* **WHAT YOU ARE ASKED TO DO**
Reproduce all the data, character for character.

* **RECORDED DATA**
(** With a difference of at most [d] in two of the three pairs, the median is at
    most [d]. *)
Lemma wp_sleeping host (ts : nat -> trial C * trial C) E : (forall i, drawn (fst (ts i)) /\ drawn (snd (ts i))) ->
  let gap i := Z.abs (tTook (fst (ts i)) - tTook (snd (ts i))) in
  wp (probeSleepingPoodleOracle host ts)
     (fun b => b = true -> 20 * millisecond < Z.max (Z.min (gap 0%nat) (gap 1%nat)) (Z.min (Z.max (gap 0%nat) (gap 1%nat)) (gap 2%nat))) E.
Proof.
  intros Hd gap. unfold probeSleepingPoodleOracle. change (map ts (seq 0 3)) with [ts 0%nat; ts 1%nat; ts 2%nat].
  assert (Habs : forall z, (if z <? 0 then - z else z) = Z.abs z) by (intros z; destruct (Z.ltb_spec z 0); lia).
  wp_step. cbn [sleepingDiffs].
  pose proof (Hd 0%nat) as [H00 H01]. pose proof (Hd 1%nat) as [H10 H11]. pose proof (Hd 2%nat) as [H20 H21]. unfold gap. clear gap.
  destruct (ts 0%nat) as [a0 b0], (ts 1%nat) as [a1 b1], (ts 2%nat) as [a2 b2]. cbn [fst snd] in *.
  wp_step. eapply wp_mono; [apply (wp_timeIs host a0 _ (fun _ => False) H00)| |done]. intros r1 Hr1.
  wp_step. eapply wp_mono; [apply (wp_timeIs host b0 _ (fun _ => False) H01)| |done]. intros r2 Hr2.
  destruct r1 as [r1|], r2 as [r2|]; [|done..].
  wp_step. eapply wp_mono; [apply (wp_timeIs host a1 _ (fun _ => False) H10)| |done]. intros r3 Hr3.
  wp_step. eapply wp_mono; [apply (wp_timeIs host b1 _ (fun _ => False) H11)| |done]. intros r4 Hr4.
  destruct r3 as [r3|], r4 as [r4|]; [|done..].
  wp_step. eapply wp_mono; [apply (wp_timeIs host a2 _ (fun _ => False) H20)| |done]. intros r5 Hr5.
  wp_step. eapply wp_mono; [apply (wp_timeIs host b2 _ (fun _ => False) H21)| |done]. intros r6 Hr6.
  destruct r5 as [r5|], r6 as [r6|]; [|done..]. cbn [app]. rewrite !Habs. subst. apply wp_ret.
  set (x := Z.abs _). set (y := Z.abs (_ - tTook b1)). set (z := Z.abs (_ - tTook b2)).
  assert (Hl : blen (exchangeSort [x; y; z]) / 2 = 1).
  { unfold exchangeSort, exchangeFrom. cbn [length seq fold_left Nat.sub]. unfold blen, exchange.
    repeat (cbn -[Z.ltb]; match goal with |- context [Z.ltb ?x ?y] => destruct (Z.ltb_spec x y) end); done. }
  rewrite Hl, exchangeSort_median. cbn [bind]. apply wp_ret. intros Hlt. by apply Z.ltb_lt in Hlt.
Qed.
End Timing.

(** ** Padding *)

Section Padding.
Context `{BlockCipher}.

Lemma xorBytes_lookup a : forall b i x y, a !! i = Some x -> b !! i = Some y ->
  xorBytes a b !! i = Some (byteOf (Z.lxor (bval x) (bval y))).
Proof.
  induction a as [|u a IH]; intros [|v b] [|i] x y Ha Hb; cbn in *; simplify_eq; [done|]. by apply IH.
Qed.

Lemma three_blocks k iv a b c : blen a = 16 -> blen b = 16 -> blen c = 16 ->
  cbcDecrypt k iv (a ++ b ++ c) = xorBytes iv (blockD k a) ++ xorBytes a (blockD k b) ++ xorBytes b (blockD k c).
Proof.
  intros Ha Hb Hc. cbn [cbcDecrypt cbcMode]. unfold blocks. rewrite !blen_app, Ha, Hb, Hc.
  change (Z.to_nat _) with 3%nat. cbn [cbcD]. unfold blen in *.
  rewrite (take_app_length' a), (drop_app_length' a) by lia. rewrite (take_app_length' b), (drop_app_length' b) by lia.
  rewrite (take_ge c), (drop_ge c) by lia. by rewrite app_nil_r.
Qed.

(** Three blocks of text, encrypted: the text of the last comes back xored with the
    ciphertext before it. *)
Lemma cbcE_three k iv m : blen k = 16 -> blen m = 48 -> exists a b c,
  cbcEncrypt k iv m = a ++ b ++ c /\ blen a = 16 /\ blen b = 16 /\ blen c = 16 /\ blockD k c = xorBytes b (drop 32 m).
Proof.
  intros Hk Hm. cbn [cbcEncrypt cbcMode]. unfold blocks. rewrite Hm. change (Z.to_nat _) with 3%nat. cbn [cbcE].
  rewrite !drop_drop. cbn [Nat.add]. rewrite (drop_ge m 48), app_nil_r by (unfold blen in Hm; lia).
  set (a := blockE k _). set (b := blockE k (xorBytes a _)). set (c := blockE k (xorBytes b _)).
  assert (Hd : forall n, (n <= 32)%nat -> blen (take 16 (drop n m)) = 16).
  { intros n Hn. unfold blen in *. rewrite length_take, length_drop. lia. }
  exists a, b, c. unfold a, b, c. split; [done|]. rewrite !blockE_length, !blen_xorBytes.
  split_and!; [by apply (Hd 0%nat); lia|apply Hd; lia|apply Hd; lia|].
  rewrite blockD_inverse by (done || (rewrite blen_xorBytes; apply Hd; lia)).
  rewrite take_ge; [done|]. rewrite length_drop. unfold blen in Hm. lia.
Qed.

* **REPLY**
(** With a difference of at most [d] in two of the three pairs, the median is at
    most [d]. *)
Lemma wp_sleeping host (ts : nat -> trial C * trial C) E : (forall i, drawn (fst (ts i)) /\ drawn (snd (ts i))) ->
  let gap i := Z.abs (tTook (fst (ts i)) - tTook (snd (ts i))) in
  wp (probeSleepingPoodleOracle host ts)
     (fun b => b = true -> 20 * millisecond < Z.max (Z.min (gap 0%nat) (gap 1%nat)) (Z.min (Z.max (gap 0%nat) (gap 1%nat)) (gap 2%nat))) E.
Proof.
  intros Hd gap. unfold probeSleepingPoodleOracle. change (map ts (seq 0 3)) with [ts 0%nat; ts 1%nat; ts 2%nat].
  assert (Habs : forall z, (if z <? 0 then - z else z) = Z.abs z) by (intros z; destruct (Z.ltb_spec z 0); lia).
  wp_step. cbn [sleepingDiffs].
  pose proof (Hd 0%nat) as [H00 H01]. pose proof (Hd 1%nat) as [H10 H11]. pose proof (Hd 2%nat) as [H20 H21]. unfold gap. clear gap.
  destruct (ts 0%nat) as [a0 b0], (ts 1%nat) as [a1 b1], (ts 2%nat) as [a2 b2]. cbn [fst snd] in *.
  wp_step. eapply wp_mono; [apply (wp_timeIs host a0 _ (fun _ => False) H00)| |done]. intros r1 Hr1.
  wp_step. eapply wp_mono; [apply (wp_timeIs host b0 _ (fun _ => False) H01)| |done]. intros r2 Hr2.
  destruct r1 as [r1|], r2 as [r2|]; [|done..].
  wp_step. eapply wp_mono; [apply (wp_timeIs host a1 _ (fun _ => False) H10)| |done]. intros r3 Hr3.
  wp_step. eapply wp_mono; [apply (wp_timeIs host b1 _ (fun _ => False) H11)| |done]. intros r4 Hr4.
  destruct r3 as [r3|], r4 as [r4|]; [|done..].
  wp_step. eapply wp_mono; [apply (wp_timeIs host a2 _ (fun _ => False) H20)| |done]. intros r5 Hr5.
  wp_step. eapply wp_mono; [apply (wp_timeIs host b2 _ (fun _ => False) H21)| |done]. intros r6 Hr6.
  destruct r5 as [r5|], r6 as [r6|]; [|done..]. cbn [app]. rewrite !Habs. subst. apply wp_ret.
  set (x := Z.abs _). set (y := Z.abs (_ - tTook b1)). set (z := Z.abs (_ - tTook b2)).
  assert (Hl : blen (exchangeSort [x; y; z]) / 2 = 1).
  { unfold exchangeSort, exchangeFrom. cbn [length seq fold_left Nat.sub]. unfold blen, exchange.
    repeat (cbn -[Z.ltb]; match goal with |- context [Z.ltb ?x ?y] => destruct (Z.ltb_spec x y) end); done. }
  rewrite Hl, exchangeSort_median. cbn [bind]. apply wp_ret. intros Hlt. by apply Z.ltb_lt in Hlt.
Qed.
End Timing.

(** ** Padding *)

Section Padding.
Context `{BlockCipher}.

Lemma xorBytes_lookup a : forall b i x y, a !! i = Some x -> b !! i = Some y ->
  xorBytes a b !! i = Some (byteOf (Z.lxor (bval x) (bval y))).
Proof.
  induction a as [|u a IH]; intros [|v b] [|i] x y Ha Hb; cbn in *; simplify_eq; [done|]. by apply IH.
Qed.

Lemma three_blocks k iv a b c : blen a = 16 -> blen b = 16 -> blen c = 16 ->
  cbcDecrypt k iv (a ++ b ++ c) = xorBytes iv (blockD k a) ++ xorBytes a (blockD k b) ++ xorBytes b (blockD k c).
Proof.
  intros Ha Hb Hc. cbn [cbcDecrypt cbcMode]. unfold blocks. rewrite !blen_app, Ha, Hb, Hc.
  change (Z.to_nat _) with 3%nat. cbn [cbcD]. unfold blen in *.
  rewrite (take_app_length' a), (drop_app_length' a) by lia. rewrite (take_app_length' b), (drop_app_length' b) by lia.
  rewrite (take_ge c), (drop_ge c) by lia. by rewrite app_nil_r.
Qed.

(** Three blocks of text, encrypted: the text of the last comes back xored with the
    ciphertext before it. *)
Lemma cbcE_three k iv m : blen k = 16 -> blen m = 48 -> exists a b c,
  cbcEncrypt k iv m = a ++ b ++ c /\ blen a = 16 /\ blen b = 16 /\ blen c = 16 /\ blockD k c = xorBytes b (drop 32 m).
Proof.
  intros Hk Hm. cbn [cbcEncrypt cbcMode]. unfold blocks. rewrite Hm. change (Z.to_nat _) with 3%nat. cbn [cbcE].
  rewrite !drop_drop. cbn [Nat.add]. rewrite (drop_ge m 48), app_nil_r by (unfold blen in Hm; lia).
  set (a := blockE k _). set (b := blockE k (xorBytes a _)). set (c := blockE k (xorBytes b _)).
  assert (Hd : forall n, (n <= 32)%nat -> blen (take 16 (drop n m)) = 16).
  { intros n Hn. unfold blen in *. rewrite length_take, length_drop. lia. }
  exists a, b, c. unfold a, b, c. split; [done|]. rewrite !blockE_length, !blen_xorBytes.
  split_and!; [by apply (Hd 0%nat); lia|apply Hd; lia|apply Hd; lia|].
  rewrite blockD_inverse by (done || (rewrite blen_xorBytes; apply Hd; lia)).
  rewrite take_ge; [done|]. rewrite length_drop. unfold blen in Hm. lia.
Qed.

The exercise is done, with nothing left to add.